**** DATA EXCERPTS

(** * training/finetune.py: the JSONL dataset loader and the fine-tuning driver

    A shallow embedding of [src/training/finetune.py].  Python [str] values are
    lists of Unicode code points, JSON values are an inductive type, the file
    system is a finite map from paths to nodes, and the effectful functions
    ([load_dataset], [train], [main], ...) live in a small state-and-exception
    monad over a [world] (file system, standard output, the opaque state of the
    machine-learning libraries, and a log of the library calls made). *)

From Stdlib Require Import ZArith NArith List Bool Ascii String Lia.
From Stdlib Require Import DecimalString.
From Stdlib Require Import Floats.PrimFloat Floats.SpecFloat Floats.FloatOps.
From stdpp Require Import base option list gmap.

Set Warnings "-inexact-float,-register-all".
Local Open Scope N_scope.

(** ** Python strings *)

(** A [str] is its sequence of code points. *)
Definition pystr : Type := list N.

(** Source literals are written as UTF-8 text and decoded to code points. *)
Fixpoint utf8_decode (bs : list N) : pystr :=
  match bs with
  | [] => []
  | b0 :: r0 =>
      if b0 <? 128 then b0 :: utf8_decode r0
      else
        match r0 with
        | [] => []
        | b1 :: r1 =>
            if b0 <? 224 then ((b0 - 192) * 64 + (b1 - 128)) :: utf8_decode r1
            else
              match r1 with
              | [] => []
              | b2 :: r2 =>
                  if b0 <? 240
                  then ((b0 - 224) * 4096 + (b1 - 128) * 64 + (b2 - 128))
                         :: utf8_decode r2
                  else
                    match r2 with
                    | [] => []
                    | b3 :: r3 =>
                        ((b0 - 240) * 262144 + (b1 - 128) * 4096
                         + (b2 - 128) * 64 + (b3 - 128)) :: utf8_decode r3
                    end
              end
        end
  end.

Definition py (s : string) : pystr :=
  utf8_decode (map N_of_ascii (list_ascii_of_string s)).

(** JSON text for the examples: every apostrophe of [s] stands for a double
    quote and every vertical bar for a line feed. *)
Definition jtext (s : string) : pystr :=
  map (fun c => if c =? 39 then 34 else if c =? 124 then 10 else c) (py s).

(** [str(n)] for a non-negative integer. *)
Definition str_of_nat (n : nat) : pystr :=
  py (NilEmpty.string_of_uint (Nat.to_uint n)).

Definition pystr_eqb (a b : pystr) : bool := bool_decide (a = b).

(** [s.startswith(p)], returning what follows the prefix. *)
Fixpoint strip_prefix (p s : pystr) : option pystr :=
  match p, s with
  | [], _ => Some s
  | _ :: _, [] => None
  | a :: p', b :: s' => if a =? b then strip_prefix p' s' else None
  end.

(** [old in s] *)
Fixpoint str_contains (old s : pystr) : bool :=
  match strip_prefix old s with
  | Some _ => true
  | None => match s with [] => false | _ :: r => str_contains old r end
  end.

(** [str.isspace] on one code point. *)
Definition is_space (c : N) : bool :=
  ((9 <=? c) && (c <=? 13)) || ((28 <=? c) && (c <=? 32))
  || (c =? 133) || (c =? 160) || (c =? 5760)
  || ((8192 <=? c) && (c <=? 8202))
  || (c =? 8232) || (c =? 8233) || (c =? 8239) || (c =? 8287) || (c =? 12288).

Fixpoint lstrip (s : pystr) : pystr :=
  match s with
  | c :: r => if is_space c then lstrip r else s
  | [] => []
  end.

Definition rstrip (s : pystr) : pystr := rev (lstrip (rev s)).

(** [s.strip()] *)
Definition str_strip (s : pystr) : pystr := rstrip (lstrip s).

(** The scan of [s.replace(old, new)] for a non-empty [old]: [k] is the number
    of code points of the current match still to be passed over. *)
Fixpoint replace_go (old new : pystr) (k : nat) (s : pystr) : pystr :=
  match s with
  | [] => []
  | c :: r =>
      match k with
      | S k' => replace_go old new k' r
      | O =>
          match strip_prefix old s with
          | Some _ => new ++ replace_go old new (Nat.pred (length old)) r
          | None => c :: replace_go old new O r
          end
      end
  end.

(** [s.replace(old, new)]: every non-overlapping occurrence of [old], found
    from left to right, is replaced by [new]. *)
Definition str_replace (old new s : pystr) : pystr :=
  match old with
  | [] => new ++ flat_map (fun c => c :: new) s
  | _ :: _ => replace_go old new O s
  end.

(** ** Reading a text file line by line *)

(** [for line in f] on a file opened in text mode with the default
    [newline=None]: a line ends after a line feed, a carriage return or the
    pair of them, each handed over as a single line feed. *)
Fixpoint readlines_go (cur : pystr) (s : pystr) : list pystr :=
  match s with
  | [] => match cur with [] => [] | _ => [rev cur] end
  | c :: r =>
      if c =? 10 then rev (10 :: cur) :: readlines_go [] r
      else if c =? 13 then
        match r with
        | c' :: r' =>
            if c' =? 10 then rev (10 :: cur) :: readlines_go [] r'
            else rev (10 :: cur) :: readlines_go [] r
        | [] => [rev (10 :: cur)]
        end
      else readlines_go (c :: cur) r
  end.

Definition readlines (content : pystr) : list pystr := readlines_go [] content.


(** ** JSON values, as [json.loads] builds them *)

Inductive json : Type :=
| JNull
| JBool (b : bool)
| JInt (n : Z)
| JFloat (f : float)
| JStr (s : pystr)
| JList (l : list json)
| JDict (d : list (pystr * json)).

(** A [dict] keeps one binding per key, in insertion order. *)
Fixpoint dict_get (d : list (pystr * json)) (k : pystr) : option json :=
  match d with
  | [] => None
  | (k', v) :: d' => if pystr_eqb k' k then Some v else dict_get d' k
  end.

Fixpoint dict_set (d : list (pystr * json)) (k : pystr) (v : json)
  : list (pystr * json) :=
  match d with
  | [] => [(k, v)]
  | (k', v') :: d' =>
      if pystr_eqb k' k then (k', v) :: d' else (k', v') :: dict_set d' k v
  end.

(** [d.get(k, default)] *)
Definition dict_get_default (d : list (pystr * json)) (k : pystr) (dflt : json)
  : json :=
  match dict_get d k with Some v => v | None => dflt end.

(** [bool(v)]: what [if v] tests. *)
Definition truthy (v : json) : bool :=
  match v with
  | JNull => false
  | JBool b => b
  | JInt n => negb (n =? 0)%Z
  | JFloat f => negb (PrimFloat.eqb f 0%float)
  | JStr s => match s with [] => false | _ => true end
  | JList l => match l with [] => false | _ => true end
  | JDict d => match d with [] => false | _ => true end
  end.

(** ** Paths and the file system *)

Inductive node : Type :=
| File (content : pystr)
| Dir.

(** Paths are identified by their spelling. *)
Abbreviation filesystem := (gmap pystr node).

Definition ends_with_slash (a : pystr) : bool :=
  match rev a with c :: _ => c =? 47 | [] => false end.

(** [os.path.join(a, b)] *)
Definition os_path_join (a b : pystr) : pystr :=
  match b with
  | 47 :: _ => b
  | _ =>
      match a with
      | [] => b
      | _ => if ends_with_slash a then a ++ b else a ++ 47 :: b
      end
  end.

(** The proper ancestors of a path: its non-empty prefixes that stop just
    before a slash, shortest first. *)
Fixpoint ancestors_go (cur : pystr) (p : pystr) : list pystr :=
  match p with
  | [] => []
  | c :: r =>
      if c =? 47
      then match cur with
           | [] => ancestors_go [c] r
           | _ => rev cur :: ancestors_go (c :: cur) r
           end
      else ancestors_go (c :: cur) r
  end.

Definition ancestors (p : pystr) : list pystr := ancestors_go [] p.

(** The directory a file at [p] is created in; [[]] is the current directory
    (or the root), which always exists. *)
Definition parent_dir (p : pystr) : pystr :=
  match last (ancestors p) with Some d => d | None => [] end.

(** ** Outcomes, the world and the monad of the script *)

Inductive exn : Type :=
| JSONDecodeError
| RecursionError
| ValueError
| UnicodeEncodeError
| AttributeError
| OSError
| LibraryError.

Inductive outcome (A : Type) : Type :=
| Returns (a : A)
| Exits (code : Z)
| Raises (e : exn).
Arguments Returns {A} a.
Arguments Exits {A} code.
Arguments Raises {A} e.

********

* [PROBLEM TO SOLVE]
In the answer, the lines from the first line of the data above through the line containing "utf8_decode (map N_of_ascii" must appear exactly as written, with nothing else.

* [EXERCISE RESPONSE]
(** * training/finetune.py: the JSONL dataset loader and the fine-tuning driver

    A shallow embedding of [src/training/finetune.py].  Python [str] values are
    lists of Unicode code points, JSON values are an inductive type, the file
    system is a finite map from paths to nodes, and the effectful functions
    ([load_dataset], [train], [main], ...) live in a small state-and-exception
    monad over a [world] (file system, standard output, the opaque state of the
    machine-learning libraries, and a log of the library calls made). *)

From Stdlib Require Import ZArith NArith List Bool Ascii String Lia.
From Stdlib Require Import DecimalString.
From Stdlib Require Import Floats.PrimFloat Floats.SpecFloat Floats.FloatOps.
From stdpp Require Import base option list gmap.

Set Warnings "-inexact-float,-register-all".
Local Open Scope N_scope.

(** ** Python strings *)

(** A [str] is its sequence of code points. *)
Definition pystr : Type := list N.

(** Source literals are written as UTF-8 text and decoded to code points. *)
Fixpoint utf8_decode (bs : list N) : pystr :=
  match bs with
  | [] => []
  | b0 :: r0 =>
      if b0 <? 128 then b0 :: utf8_decode r0
      else
        match r0 with
        | [] => []
        | b1 :: r1 =>
            if b0 <? 224 then ((b0 - 192) * 64 + (b1 - 128)) :: utf8_decode r1
            else
              match r1 with
              | [] => []
              | b2 :: r2 =>
                  if b0 <? 240
                  then ((b0 - 224) * 4096 + (b1 - 128) * 64 + (b2 - 128))
                         :: utf8_decode r2
                  else
                    match r2 with
                    | [] => []
                    | b3 :: r3 =>
                        ((b0 - 240) * 262144 + (b1 - 128) * 4096
                         + (b2 - 128) * 64 + (b3 - 128)) :: utf8_decode r3
                    end
              end
        end
  end.

Definition py (s : string) : pystr :=
  utf8_decode (map N_of_ascii (list_ascii_of_string s)).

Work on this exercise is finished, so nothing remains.